List view is a great tool to create a dynamic list of records that meet a criteria. Once a record meets the criteria, it enters to the list. This way, it is possible to see all the relevant data in one place. There are many things that can be done using list views. It is possible to inline edit the records, add a chart to visualize the data, delete the records, etc. However, to delete a record, you have to click the small arrow and then click delete button to delete the record. What if you have many records to delete? What if you created a list view that shows the records that should be deleted? There is no mass delete option, you have to delete them one by one.
Custom button that calls a flow can be used to delete the selected records at once. After you select multiple records and click this button, your flow will run for the selected records and perform the actions. In this use case, it will delete the records. Read this post to learn more about passing multiple records to flow.
Let’s create a flow that deletes selected Case records.
There are many ways to achieve this. Read this post to see the easiest and the most efficient way to delete multiple records from a list view.
1- Create a Flow That Deletes Selected Case Records
First of all, you have to create a screen flow. In this use case, you can also create an autolaunched flow but if you want to display a message to the user, then you need a screen. This means that you need a screen flow. Records are visible on the list view and they will be selected from the list view. The only reason that we are selecting screen flow is to be able to display a meaningful message at the end.
When you create a text collection variable called “ids” and mark it as input variable, selected record Ids will be automatically passed with the custom button.
Create a new number variable called RecordCount and add an Assignment element to assign the number of selected records.
Add a Decision element to check the selected record count. This element should have 3 outcomes for 0, 1-149 and 150+. If the user didn’t select any records, you can display a message and exit the flow. If the user selected more than 150 records, you can display a message and ask him/her to select less records and then exit the flow. Otherwise, you can continue the flow.
After passing the record Ids to the flow, you will have them all in the collection variable called ids. In order to delete the records, you need the Id values one by one. To do so, use the loop element to extract Id values.
This loop extracts the Id values as a text. Note that the current item from the loop is just a text, not the complete case record. However, you don’t really need the case record in order to delete it. So in this case, having the Id value as a text is enough.
Use the Delete Records to delete the current case record. In the Filter Case Records section, make sure that you are deleting the case record that Id of it equals to the current item from the loop.
Pay attention that there is a DML action in a loop which might cause you to hit the governor limits. In order to avoid this, we added an assignment and decision elements to check the record count and exit if the count is higher than 150 (DML limit is 150). However, this is still not the best practice. Try not to use any DML operation in a loop. Instead, look for other workarounds like mentioned in the “Improvements” section.
If you leave the flow as it is, it will delete the records successfully but the user will get a screen like this. Instead, I would recommend you to display a message at the end of the flow and then navigate to the Case list view (a parameter in the button URL will do the navigation). This is why we created a screen flow.

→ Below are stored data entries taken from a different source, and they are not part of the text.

(** * The Schelling segregation model of [lectures/abm/abm-1.ipynb]

    The notebook defines two classes on top of the [mesa] package:
    [SchellingAgent] (one method, [step]) and [SchellingModel]
    ([__init__] and [step]).  The grid ([mesa.space.SingleGrid]), the
    scheduler ([mesa.time.RandomActivation]) and the random sources are
    imported, not defined, by the notebook; they are modelled below from
    their written contract, each under a comment that says so. *)

From Stdlib Require Import ZArith QArith String List Lia.
From stdpp Require Import base gmap sets list strings pretty.

Local Open Scope Z_scope.

(** ** Data model *)

(** A grid coordinate [(x, y)]. *)
Abbreviation Coordinate := (Z * Z)%type.

(** [SchellingAgent.__init__] passes [pos] as the agent's name to
    [Agent.__init__], so the identity of an agent is the coordinate it was
    created for; [pos] is mutated afterwards, the identity is not. *)
Abbreviation AgentId := (Z * Z)%type.

(** The instance variables of a [SchellingAgent]. *)
Record SchellingAgent := mkAgent {
  unique_id : AgentId;
  pos : Coordinate;
  type : string;
  homophily : Q
}.

Definition set_pos (c : Coordinate) (a : SchellingAgent) : SchellingAgent :=
  mkAgent (unique_id a) c (type a) (homophily a).

(** Modelled from the spec: the spatial grid ([SingleGrid] is imported from
    mesa).  Dimensions, the wraparound flag, the occupancy map from a
    coordinate to at most one agent identity, and the empty-cell index,
    which is kept incrementally. *)
Record SingleGrid := mkGrid {
  width : Z;
  height : Z;
  torus : bool;
  cells : gmap Coordinate AgentId;
  empties : gset Coordinate
}.

(** The program state: the attributes of the [SchellingModel] object
    ([schedule], [grid], [moved]), the agent objects it refers to, and the
    positions reached in the two random sources the notebook draws from
    ([self.random], the model's generator, and numpy's global generator).
    [agents] with [agent_keys] is the scheduler's ordered dictionary from
    identity to agent object; the grid refers to the same objects through
    their identity, so a change of [pos] is seen by both.  [moved] is
    [None] until [SchellingModel.step] creates the attribute. *)
Record State := mkState {
  agent_keys : list AgentId;
  agents : gmap AgentId SchellingAgent;
  grid : SingleGrid;
  moved : option Z;
  random_pos : nat;
  np_random_pos : nat
}.

Definition set_grid (g : SingleGrid) (st : State) : State :=
  mkState (agent_keys st) (agents st) g (moved st) (random_pos st) (np_random_pos st).
Definition set_agents (ks : list AgentId) (m : gmap AgentId SchellingAgent) (st : State) : State :=
  mkState ks m (grid st) (moved st) (random_pos st) (np_random_pos st).
Definition set_moved (m : option Z) (st : State) : State :=
  mkState (agent_keys st) (agents st) (grid st) m (random_pos st) (np_random_pos st).
Definition advance_random (st : State) : State :=
  mkState (agent_keys st) (agents st) (grid st) (moved st) (S (random_pos st)) (np_random_pos st).
Definition advance_np_random (st : State) : State :=
  mkState (agent_keys st) (agents st) (grid st) (moved st) (random_pos st) (S (np_random_pos st)).

(** ** Exceptions and the state-and-exception monad *)

Inductive Exception :=
  | EmptyGridExhausted
  | DuplicateOccupancyViolation
  | OutOfBoundsAccess
  | NotPlaced
  | ValueError
  | AttributeError.

Inductive Outcome (A : Type) :=
  | Return (a : A)
  | Raise (e : Exception).
Arguments Return {A} a.
Arguments Raise {A} e.

(** A Python computation: it runs from a state and either returns or
    raises; the state reached is kept in both cases, as the mutations made
    before an exception are. *)
Definition Py (A : Type) : Type := State → Outcome A * State.

Definition ret {A} (a : A) : Py A := λ st, (Return a, st).
Definition bind {A B} (m : Py A) (k : A → Py B) : Py B := λ st,
  match m st with
  | (Return a, st') => k a st'
  | (Raise e, st') => (Raise e, st')
  end.
Definition get : Py State := λ st, (Return st, st).
Definition modify (f : State → State) : Py unit := λ st, (Return tt, f st).

Notation "x <- m ;; k" := (bind m (λ x, k))
  (at level 100, m at next level, right associativity).
Notation "m ;;; k" := (bind m (λ _, k))
  (at level 100, right associativity).

(** [for x in l: body(x)] *)
Fixpoint for_each {A} (l : list A) (body : A → Py unit) : Py unit :=
  match l with
  | [] => ret tt
  | x :: l' => body x ;;; for_each l' body
  end.

(** ** Floats *)

(** Floats are modelled by the rationals they denote, and NaN by [None]. *)
Definition Qltb (x y : Q) : bool := negb (Qle_bool y x).

(** [x < h] for a possibly-NaN [x]: every comparison with NaN is false. *)
Definition float_lt (x : option Q) (h : Q) : bool :=
  match x with
  | Some q => Qltb q h
  | None => false
  end.

Definition count_true (bs : list bool) : nat := length (filter (λ b, b = true) bs).

(** [np.mean] of a list of booleans: the number of [True] over the length,
    NaN for the empty list. *)
Definition np_mean (bs : list bool) : option Q :=
  match bs with
  | [] => None
  | _ => Some (Z.of_nat (count_true bs) # Pos.of_nat (length bs))
  end.

(** The float in [[0, 1)] made of the low 53 bits of a raw draw. *)
Definition unit_float (raw : N) : Q := Z.of_N (raw `mod` 2 ^ 53)%N # 2 ^ 53.

(** ** The grid *)

Definition out_of_bounds (g : SingleGrid) (c : Coordinate) : bool :=
  negb ((0 <=? c.1) && (c.1 <? width g) && (0 <=? c.2) && (c.2 <? height g)).

(** [coord_iter]: every cell of the grid, column by column. *)
Definition coord_iter (w h : Z) : list Coordinate :=
  x ← seqZ 0 w; y ← seqZ 0 h; [(x, y)].

Definition moore_offsets : list (Z * Z) :=
  [(-1, -1); (0, -1); (1, -1); (-1, 0); (1, 0); (-1, 1); (0, 1); (1, 1)].

(** Modelled from the spec: [neighbors(position)], the up-to-eight
    coordinates of the Moore neighbourhood filtered through the wraparound
    policy: taken modulo the dimensions on a torus, dropped when outside
    the bounds otherwise.  A coordinate is listed once. *)
Definition neighbors (g : SingleGrid) (p : Coordinate) : list Coordinate :=
  remove_dups (omap (λ d : Z * Z,
    let c := (p.1 + d.1, p.2 + d.2) in
    if torus g then Some (c.1 `mod` width g, c.2 `mod` height g)
    else if out_of_bounds g c then None else Some c) moore_offsets).

(** Modelled from the spec: [occupant_at(position)], resolved to the agent
    object. *)
Definition occupant_at (st : State) (c : Coordinate) : option SchellingAgent :=
  id ← cells (grid st) !! c; agents st !! id.

(** Modelled from the spec: [neighbor_iter(pos)] of mesa iterates over the
    agents that occupy the neighbouring cells; the empty ones yield
    nothing. *)
Definition neighbor_iter (st : State) (p : Coordinate) : list SchellingAgent :=
  omap (occupant_at st) (neighbors (grid st) p).

(** Modelled from the spec: [place(identity, position)] fails if the
    position is out of bounds or occupied; otherwise it binds identity and
    position and takes the position out of the empty-cell index. *)
Definition place (id : AgentId) (c : Coordinate) : Py unit := λ st,
  let g := grid st in
  if out_of_bounds g c then (Raise OutOfBoundsAccess, st)
  else match cells g !! c with
       | Some _ => (Raise DuplicateOccupancyViolation, st)
       | None =>
           (Return tt,
            set_agents (agent_keys st) (alter (set_pos c) id (agents st))
              (set_grid (mkGrid (width g) (height g) (torus g)
                                (<[c := id]> (cells g)) (empties g ∖ {[c]})) st))
       end.

(** Modelled from the spec: [remove(identity)] fails if the identity is not
    placed; otherwise it clears the binding and gives the coordinate back
    to the empty-cell index. *)
Definition remove (id : AgentId) : Py unit := λ st,
  let g := grid st in
  match agents st !! id with
  | None => (Raise NotPlaced, st)
  | Some a =>
      if decide (cells g !! pos a = Some id) then
        (Return tt,
         set_grid (mkGrid (width g) (height g) (torus g)
                          (delete (pos a) (cells g)) (empties g ∪ {[pos a]})) st)
      else (Raise NotPlaced, st)
  end.

(** Modelled from the spec: [move] is [remove] followed by [place]. *)
Definition move (id : AgentId) (c : Coordinate) : Py unit :=
  remove id ;;; place id c.

Section Simulation.

(** The two random sources, as the sequences of raw draws they deliver:
    [self.random] (the generator of the model, which the grid and the
    scheduler use too) and numpy's global generator. *)
Variable model_random : nat → N.
Variable np_random : nat → N.

(** [self.random.random()]: a float in [[0, 1)] with 53 random bits. *)
Definition random : Py Q := λ st,
  (Return (unit_float (model_random (random_pos st))), advance_random st).

(** A draw of an index below [n] from the model's generator (as [choice]
    and [shuffle] make), taken as the raw draw modulo [n]. *)
Definition randbelow (n : nat) : Py nat := λ st,
  (Return (N.to_nat (model_random (random_pos st)) `mod` n)%nat, advance_random st).

(** [np.random.choice(xs)] *)
Definition np_random_choice (xs : list string) : Py string := λ st,
  match xs !! (N.to_nat (np_random (np_random_pos st)) `mod` length xs)%nat with
  | Some x => (Return x, advance_np_random st)
  | None => (Raise ValueError, st)
  end.

(** Modelled from the spec: [random_empty_cell()] selects a coordinate of
    the empty-cell index with the random source and fails with
    [EmptyGridExhausted] if there is none. *)
Definition random_empty_cell : Py Coordinate := λ st,
  let es := elements (empties (grid st)) in
  match es with
  | [] => (Raise EmptyGridExhausted, st)
  | c0 :: _ =>
      (j <- randbelow (length es) ;; ret (default c0 (es !! j))) st
  end.

(** Modelled from the spec: [move_to_empty(agent)] relocates the agent to
    [random_empty_cell()]. *)
Definition move_to_empty (self : SchellingAgent) : Py unit :=
  c <- random_empty_cell ;; move (unique_id self) c.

Create three screens that display messages for each outcome. Pay attention that you need two error/warning messages and one success message. The screen that will appear after the loop should be a success message, not an error. To make the message dynamic, use the RecordCount variable that you created.
At the end, your flow should look like this.
2- Create a Button That Runs the Flow
Go to Case in Object Manager, click on Buttons, Links, and Actions and then click on New Button or Link.
After giving a name, select List Button and mark the checkbox called Display Checkboxes (for Multi-Record Selection). This makes the button available for list views (for the case object). Since you marked the checkbox, it will allow you to select multiple records. Select Display in existing window without sidebar and header as the behavior and make sure that content source is URL. For the URL value, you have to copy the flow’s URL.
Flow’s URL can be found on Flows in setup. Pay attention that you are not passing any parameters but since you created an input text collection called “ids”, it will pass the selected record Ids.
In order to navigate somewhere, you have to add a retURL parameter at the end of the URL. Using the retURL=500/o parameter, the flow will navigate back to the Case home page (Case list view).
3- Add the Button to List Views
After creating the button, you have to add it to list views. In order to do it, go to Search Layout for Salesforce Classic and then click edit on List View.
Choose the button that you created in the previous step and click save. Note that you are not selecting a specific list view. Once you add a button to list views, it will be visible on all list views of this object.
This is the end of all of the configurations, you can test your button.
This flow can be built in a few different ways but in any use case, pay attention to the governor limits and put some elements to avoid hitting the limits, that is the most important part.
One change that I would recommend is to use a custom action that converts a text collection that contains Ids to a record collection. By doing so, you can remove the loop and the delete action inside it. Here is how to do that.
Add a new action and select the action that you installed. Select Case as the object and pass the text collection that you have the Ids. In this use case, it is enough to store only the Id of the records, so just type “Id” to the fieldNames and Case to the objectName. This action will convert your text collection to a Case record collection. Since you have all the records in one collection now, there is no need to do a loop and you can delete them all at once.
At the end, your flow should look like this. Pay attention that there is only 1 DML in this flow which means that you will not hit the DML limits.